Other metaanalysis and registries have shown an increase in sodium from 4-5.7 mEq/L with tolvaptan

Other studies have shown higher rates of overcorrection, with an incidence of correction > 8 mEq/L within 24 hours as high as 33%

Hypervolemic Hyponatremia

Congestive Heart Failure

Cirrhosis

  • There is a FDA warning against use of tolvaptan in liver disease as LFT abnormalities were found in polycystic kidney disease (PKD) trials.
  • However, it is effective in cirrhosis.

Tolvaptan treatment improves survival of cirrhotic patients with ascites and hyponatremia – PMC

When Not to Use Tolvaptan

Tolvaptan should not be used in the following circumstances

  • Hypovolemic hyponatremia: In this situation tolvaptan may worsen intravascular volume depletion
  • Severe acute symptomatic hyponatremia: In this case the sodium should be increased urgently by 4-6 mEq/L to decrease cellular swelling and decrease risk of severe CNS complications.  The increase in sodium with tolvaptan is not quick or predictable enough to achieve this.  3% saline should be used instead.
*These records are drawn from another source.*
(** ** Properties *)

(** C30: the word-wise copy is the plain one: whatever the alignment of the
    two pointers, [strlcpy] copies the first [n] characters of the string, or
    all of it when it is shorter, ends them with a terminator, leaves the rest
    of the destination alone and returns the number of characters; the
    destination needs a cell more than [n] then, unlike the BSD function of that
    name.  What the words need is that the source's object ends on a word's
    boundary, since the word with the terminator is read whole. *)
Theorem strlcpy_copies pre s post a b sa da n :
  Forall is_char s → Forall is_byte post → 0 ≤ n → Z.min n (zlen s) < zlen b →
  ((sa + zlen pre) mod 8 = (da + zlen a) mod 8 → (sa + zlen (pre ++ s ++ 0 :: post)) mod 8 = 0) →
  let k := Z.to_nat (Z.min n (zlen s)) in
  strlcpy (pre ++ s ++ 0 :: post) sa da (a ++ b) (zlen a) (zlen pre) n =
    Ret (Z.of_nat k, a ++ take k s ++ 0 :: drop (S k) b).
Proof.
  intros Hs Hpost Hn Hroom Hpad k. unfold strlcpy.
  assert (copied pre s a b n 0 (zlen pre, zlen a, n, a ++ b)) as H0.
  { split; [lia|]. exists b. rewrite Nat.sub_0_r, !Z.add_0_r, Z.sub_0_r. done. }
  assert (∃ p st, (if decide (PTRALIGNOFFSET (sa + zlen pre) = PTRALIGNOFFSET (da + zlen a)) then
      st ← while_fuel (S (Z.to_nat n)) (head_step (pre ++ s ++ 0 :: post) sa) (zlen pre, zlen a, n, a ++ b);
      copy_words (pre ++ s ++ 0 :: post) (S (Z.to_nat n)) st
    else Ret (zlen pre, zlen a, n, a ++ b)) = Ret st ∧ copied pre s a b n p st) as (p & st & -> & Hc).
  { case_decide as Hal; [|by exists 0%nat, (zlen pre, zlen a, n, a ++ b)]. rewrite !offset_mod in Hal.
    destruct (head_loop pre s post a b sa n Hs Hroom (S (Z.to_nat n)) 0 _ H0) as (p & st & -> & Hc & Hor); [lia|]. cbind.
    destruct (words_copied pre s post a b sa n Hs Hpost Hroom (Hpad Hal) (S (Z.to_nat n)) p st) as (p' & st' & E & Hc'); [done|lia|done|]. by exists p', st'. }
  cbind. destruct (tail_loop pre s post a b n Hs Hroom (S (Z.to_nat n)) p st) as (p' & st' & -> & Hc' & Hk); [done|lia|].
  destruct Hc' as (_ & r & Hr & Hd & ->). cbind. assert (p' = k) as -> by lia.
  destruct r as [|x r]; [exfalso; cbn in Hr; lia|].
  replace (a ++ take k s ++ x :: r) with ((a ++ take k s) ++ x :: r) by (by rewrite <- app_assoc).
  rewrite store_app by (norm_length; lia). cbind. f_equal. f_equal; [lia|]. rewrite <- app_assoc. do 3 f_equal. exact Hd.
Qed.

(** Twenty characters aligned alike, of which at most seventeen are copied:
    one head character, two words, the tail. *)
Lemma strlcpy_copies_witness :
  strlcpy ([1; 2; 3; 4; 5; 6; 7] ++ replicate 20 65 ++ 0 :: replicate 4 9) 0 0
    (replicate 7 1 ++ replicate 30 2) 7 7 17 = Ret (17, replicate 7 1 ++ replicate 17 65 ++ 0 :: replicate 12 2).
Proof.
  apply (strlcpy_copies [1; 2; 3; 4; 5; 6; 7] (replicate 20 65) (replicate 4 9) (replicate 7 1) (replicate 30 2) 0 0 17);
    [by apply Forall_replicate|by apply Forall_replicate|lia|vm_compute; reflexivity|intros _; vm_compute; reflexivity].
Defined.

(** An aligned source of two bytes in an object of two bytes: the word that
    holds its terminator leaves the object. *)
Example strlcpy_overreads : strlcpy [65; 0] 0 0 (replicate 16 2) 0 0 8 = Undef.
Proof. reflexivity. Qed.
My Practice. How I Use Tolvaptan in Hyponatremia

  • Short term in hospitalized patients with moderate to severe asymptomatic hyponatremia refractory to conventional measures such as fluid restriction, loop diuretics and/or urea. (Have only rarely required chronic use post hospitalization)
  • Monitor for overly rapid correction
    • Check Na+ 6 – 9 hours after initial dose
    • Suspend fluid restriction initially (for 1st 12 – 24 hours) to mitigate against overly rapid correction. Fluid restriction can then be reintroduced if overly rapid correction has not occurred
  • Hold loop diuretics initially (for 1st 12- 24 hours) to guard against intravascular hypovolemia

Tolvaptan Resistance

Resistance to tolvaptan has been described in up to 15% of patients.  Reasons include

  • Very high vasopressin levels may overwhelm the competitive antagonist effect. Typically in SIADH, vasopressin levels are not very high.  They may be in the  “normal” range, but inappropriate for the clinical content (hyponatremia).
  • Decreased distal fluid delivery due to a decreased GFR or increased fluid reabsorption in the proximal tubule. If fluid doesn’t get to the site of action in the cortical collecting tubule blocking the V2 receptor won’t have an effect.  This is seen in hypervolemic states and accounts for the decreased response than occurs in euvolemic states.
  • Excessive water intake. This medication and underlying conditions are often associated with increased thirst.
  • Nephrogenic syndrome of inappropriate antidiuresis. This is a condition where there is a constitutively activating mutation of the V2 receptor resulting in aquaporin channels despite low or undetectable vasopressin levels.

Summary

Tolvaptan is a useful adjunct for refractory euvolemic or hypervolemic hyponatremia.  It should not be used with hypovolemia or in acute symptomatic hyponatremia requiring urgent correction.  Although effective in cirrhosis it is not approved in liver disease or for chronic use for hyponatremia.  Close monitoring is required because of the risk of overly rapid correction.